The separation of natural products by membrane filtration (MF) or gel filtration chromatography (GFC) is based on their molecular sizes.

Ion-exchange chromatography (IEC) separates molecules based on the differences in their net surface charge. Some natural products, such as alkaloids and organic acids possessing a functional group capable of ionization, might be separated by IEC. The charged molecules could be caught and released by ion-exchange resin by changing the ionic strength of the mobile phase (e.g., changing pH or salt concentration). Cation ion-exchange resins were used for the separation of alkaloids, while the anion ion-exchange resins were used for the separation of natural organic acids and phenols.

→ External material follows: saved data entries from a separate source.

Lemma merge_inv request dense sparse out tr :
  merge config request filters dense sparse = Ok (out, tr) ->
  exists buckets fused n,
    let l := considered dense sparse in
    NoDup buckets.*1 /\ Forall (bucket_ok l) buckets /\
    (forall k, k ∈ buckets.*1 <-> exists c, c ∈ l /\ scoped c /\ candidate_key c = k) /\
    fuse_buckets config (_effective_threshold request config) (snd <$> buckets) = Ok (fused, n) /\
    out = py_take (rq_top_k request) (py_sort fused_lt fused) /\
    ft_deduped_count tr = Z.of_nat (length buckets) /\
    ft_filtered_count tr = (out_of_scope l + n)%Z.
Proof.
  unfold merge, mbind, result_bind, mret, result_ret.
  destruct (merge_branch _ _ _DENSE _ _ _) as [st1|] eqn:H1; [|done].
  destruct (merge_branch _ _ _SPARSE _ _ _) as [st2|] eqn:H2; [|done].
  destruct (fuse_buckets _ _ _) as [[fused n]|] eqn:H3; [|done]. intros [= <- <-]. simpl.
  apply (merge_branch_inv (considered dense sparse)) in H1 as (A1 & A2 & A3 & A4);
    [|unfold considered; set_solver|constructor|constructor].
  apply (merge_branch_inv (considered dense sparse)) in H2 as (B1 & B2 & B3 & B4);
    [|unfold considered; set_solver|done|done].
  exists st2.1, fused, n. simpl in *. split_and!; try done.
  - intros k. rewrite B3, A3. unfold considered. setoid_rewrite elem_of_app. set_solver.
  - unfold out_of_scope, considered in *. rewrite zsum_app. lia.
Qed.

Lemma bucket_key_map l buckets :
  Forall (bucket_ok l) buckets -> candidate_key ∘ fb_candidate <$> (snd <$> buckets) = buckets.*1.
Proof.
  induction 1 as [|kb b Hkb _ IH]; simpl; [done|]. f_equal; [by apply (bucket_ok_key l)|exact IH].
Qed.

Lemma fused_fields b c :
  _fused_candidate config b = Ok c ->
  exists x md, c = with_fusion (fb_candidate b) (clamp_unit x) (u "hybrid") md.
Proof.
  unfold _fused_candidate, mbind, result_bind, mret, result_ret.
  destruct (max_possible config); [|done]. destruct (py_fdiv _ _); [|done]. intros [= <-]. eauto.
Qed.

Lemma fused_score_num b c : _fused_candidate config b = Ok c -> fnum (rc_score c).
Proof.
  intros (x & md & ->)%fused_fields. simpl. destruct (clamp_unit_range x) as [H1 _].
  by apply fle_num in H1 as [_ ?].
Qed.
End MergeProps.

(** The merger never lets an unauthorised chunk through: every candidate it
    returns has the tenant of the filter set, and both its identity with its ACL
    and its content come from candidates the branches returned that are in scope
    (same tenant, metadata filter satisfied, ACL allowing the caller) under the
    same identity. *)
Theorem merge_authorized `{PyRepr, UnicodeDB} config request filters dense sparse out tr :
  merge config request filters dense sparse = Ok (out, tr) ->
  forall c, c ∈ out ->
    rc_tenant_id c = fs_tenant_id filters /\
    (exists f, to_vector_acl_filter filters = Ok f /\ acl_allows (rc_acl c) f = true) /\
    exists c0 c1, c0 ∈ dense ++ sparse /\ c1 ∈ dense ++ sparse /\
      scoped filters c0 /\ scoped filters c1 /\
      candidate_key c0 = candidate_key c /\ candidate_key c1 = candidate_key c /\
      rc_acl c = rc_acl c0 /\ rc_title_path c = rc_title_path c0 /\
      rc_source_uri c = rc_source_uri c0 /\ rc_content c = rc_content c1.
Proof.
  intros Hm c Hc. apply merge_inv in Hm as (buckets & fused & n & _ & Hok & _ & Hf & -> & _).
  apply py_take_elem in Hc. apply py_sort_elem_of in Hc.
  apply fuse_buckets_spec in Hf as (Hfrom & _).
  destruct (Hfrom c Hc) as (b & (kb & -> & Hkb)%list_elem_of_fmap & Hfc & _).
  apply fused_fields in Hfc as (x & md & ->).
  rewrite list.Forall_forall in Hok. destruct (Hok kb Hkb) as [(c0 & c1 & Hc0 & Hc1 & S0 & S1 & K0 & K1 & ->) _ _].
  pose proof S0 as Hs. unfold scoped, _candidate_in_scope in Hs.
  destruct (bool_decide _) eqn:Ht; [|done]. apply bool_decide_eq_true in Ht. simpl in Hs.
  destruct (_metadata_matches _ _); [|done]. simpl in Hs.
  destruct (to_vector_acl_filter filters) as [f|]; [|done]. injection Hs as Hs.
  split; [done|]. split; [by exists f|].
  exists c0, c1. simpl. rewrite K1, <- K0.
  assert (forall c', c' ∈ considered config dense sparse -> c' ∈ dense ++ sparse) as Hin.
  { unfold considered, branch_slice. intros c'. rewrite !elem_of_app.
    case_match; [|tauto]. intros [?%py_take_elem|?%py_take_elem]; auto. }
  split_and!; auto.
Qed.

(** What the merger returns is a ranking: distinct chunks, at most [top_k] of
    them, in the order of the sort key, every score a float between 0 and 1 and
    not below the effective threshold. *)
Theorem merge_ranked `{PyRepr, UnicodeDB} config request filters dense sparse out tr :
  merge config request filters dense sparse = Ok (out, tr) ->
  (0 <= rq_top_k request)%Z ->
  NoDup (candidate_key <$> out) /\
  (Z.of_nat (length out) <= rq_top_k request)%Z /\
  StronglySorted (sort_le fused_lt) out /\
  Forall (fun c => fle fzero (rc_score c) = true /\ fle (rc_score c) fone = true /\
            below (_effective_threshold request config) (rc_score c) = false) out.
Proof.
  intros Hm Hk. apply merge_inv in Hm as (buckets & fused & n & Hnd & Hok & _ & Hf & -> & _).
  apply fuse_buckets_spec in Hf as (Hfrom & Hd & _).
  rewrite (bucket_key_map filters (considered config dense sparse)) in Hd by done.
  specialize (Hd Hnd).
  assert (py_take (rq_top_k request) (py_sort fused_lt fused)
          = take (Z.to_nat (rq_top_k request)) (py_sort fused_lt fused)) as ->.
  { unfold py_take. destruct (Z.ltb_spec (rq_top_k request) 0); [lia|done]. }
  split_and!.
  - rewrite fmap_take. apply NoDup_take. by rewrite <- py_sort_perm.
  - rewrite length_take. lia.
  - apply StronglySorted_take, (py_sort_sorted _ _ weak_order_fused).
    apply list.Forall_forall. intros c Hc. destruct (Hfrom c Hc) as (b & _ & Hb & _).
    by apply fused_score_num in Hb.
  - apply list.Forall_forall. intros c Hc%elem_of_take_weak%py_sort_elem_of.
    destruct (Hfrom c Hc) as (b & _ & Hb & Hbl). split_and!; [| |done].
    all: apply fused_fields in Hb as (x & md & ->); apply clamp_unit_range.
Qed.

(** The fusion trace accounts for every candidate: [deduped_count] is the
    number of distinct identities among the candidates in scope, and
    [filtered_count] adds the candidates out of scope to the fused candidates the
    threshold removed, so that with a [top_k] large enough every bucket is either
    returned or counted. *)
Theorem merge_accounting `{PyRepr, UnicodeDB} config request filters dense sparse out tr :
  merge config request filters dense sparse = Ok (out, tr) ->
  let l := considered config dense sparse in
  ft_deduped_count tr
  = Z.of_nat (length (remove_dups (candidate_key <$> filter (scoped filters) l))) /\
  ((ft_deduped_count tr <= rq_top_k request)%Z ->
   (Z.of_nat (length out) + (ft_filtered_count tr - out_of_scope filters l)
    = ft_deduped_count tr)%Z).
Proof.
  intros Hm l. apply merge_inv in Hm as (buckets & fused & n & Hnd & Hok & Hk & Hf & -> & -> & ->).
  apply fuse_buckets_spec in Hf as (_ & _ & _ & Hlen & Hn). rewrite length_fmap in Hlen. split.
  - rewrite <- (length_fmap fst buckets). f_equal. apply Permutation_length.
    apply NoDup_Permutation; [done|apply NoDup_remove_dups|].
    intros k. rewrite elem_of_remove_dups, Hk, list_elem_of_fmap.
    setoid_rewrite list_elem_of_filter. unfold l. naive_solver.
  - intros Hle. unfold py_take. destruct (Z.ltb_spec (rq_top_k request) 0); [lia|].
    rewrite length_take, py_sort_length. subst l. lia.
Qed.

(** ** Safe metadata *)

Lemma max_list_le l m : max_list l <= m <-> Forall (fun x => x <= m) l.
Proof.
  induction l as [|x l IH]; simpl; [split; [constructor|lia]|].
  rewrite Forall_cons, <- IH. lia.
Qed.

Section SafeProps.
Context `{UnicodeDB}.

Lemma depth_dict_build d acc m :
  Forall (fun kv : pystr * pyval => depth kv.2 <= m) d ->
  Forall (fun kv : pystr * pyval => depth kv.2 <= m) acc ->
  Forall (fun kv : pystr * pyval => depth kv.2 <= m)
    (foldl (fun acc kv => dict_set kv.1 kv.2 acc) acc d).
Proof.
  intros Hd. revert acc. induction Hd as [|[k v] d Hv Hd IH]; intros acc Hacc; simpl; [done|].
  apply IH, dict_set_Forall; done.
Qed.

Lemma depth_redact v : depth (redact_sensitive_data v) <= depth v.
Proof.
  assert (forall l, Forall (fun v => depth (redact_sensitive_data v) <= depth v) l ->
    max_list (depth <$> map redact_sensitive_data l) <= max_list (depth <$> l)) as Hl.
  { induction 1 as [|x l Hx Hl IH]; cbn; [lia|]; cbn in IH; lia. }
  induction v as [| | | |s|l IH|l IH|l IH|d IH] using pyval_nested_ind; try done.
  - simpl. by destruct (_contains_sensitive_value s).
  - simpl. apply Hl in IH. lia.
  - simpl. apply Hl in IH. lia.
  - rewrite redact_dict_eq. simpl. apply le_n_S, max_list_le, Forall_fmap, depth_dict_build; [|done].
    apply Forall_fmap. rewrite list.Forall_forall in IH |- *. intros [k x] Hx. simpl.
    assert (depth x <= max_list ((fun kv => depth kv.2) <$> d)) as Hle.
    { apply max_list_elem_of_le, list_elem_of_fmap. by exists (k, x). }
    destruct (_is_sensitive_key k); simpl; [lia|]. specialize (IH _ Hx). simpl in IH. lia.
Qed.

(** The value [_safe_metadata] looks at for a key. *)
Lemma redact_single k v :
  redact_sensitive_data (VDict [(k, v)])
  = VDict [(k, if _is_sensitive_key k then VStr REDACTED_VALUE else redact_sensitive_data v)].
Proof. done. Qed.

Definition kept_value (k : pystr) (v : pyval) : option pyval :=
  if _is_sensitive_metadata_key k || _is_sensitive_key k then None
  else let r := redact_sensitive_data v in
       if py_eq r (VStr REDACTED_VALUE) then None else Some r.

Lemma safe_metadata_step (sv : pyval -> pyval) k v (safe : pydict) :
  safe_metadata_body sv safe (k, v)
  = match kept_value k v with None => safe | Some r => dict_set k (sv r) safe end.
Proof.
  unfold kept_value, safe_metadata_body. cbn [fst snd].
  destruct (_is_sensitive_metadata_key k); [done|].
  rewrite redact_single. cbn [dict_get]. rewrite decide_True by done. cbn [default].
  destruct (_is_sensitive_key k); cbn [orb]; [done|].
  by destruct (py_eq _ _).
Qed.

Lemma kept_depth k v r : kept_value k v = Some r -> depth r <= depth v.
Proof.
  unfold kept_value. destruct (_ || _); [done|]. destruct (py_eq _ _); [done|].
  intros [= <-]. apply depth_redact.
Qed.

The positively charged anthocyanins were separated from the neutral polyphenolic compounds in the XAD-7 treated Actinidia melanandra fruit (kiwifruit) extract using Dowex 50WX8 cation ion-exchange resin [81]. Feng and Zhao used semi-preparative chromatography to separate (−)epigallocatechin-gallate [121, Fig. 15)] and (−)epicatechin-gallate (122) in tea crude extract with polysaccharide-based weakly acidic gel CM-Sephadex C-25 [82]. A new alkaloid, fumonisin B₆ (123), along with a known alkaloid, fumonisin B₂ (124), was isolated by IEC over Strata X-C mixed-mode RP-cation-exchange resin followed by reverse-phase chromatography from the fungus Aspergillus niger NRRL 326 cultures extract [83].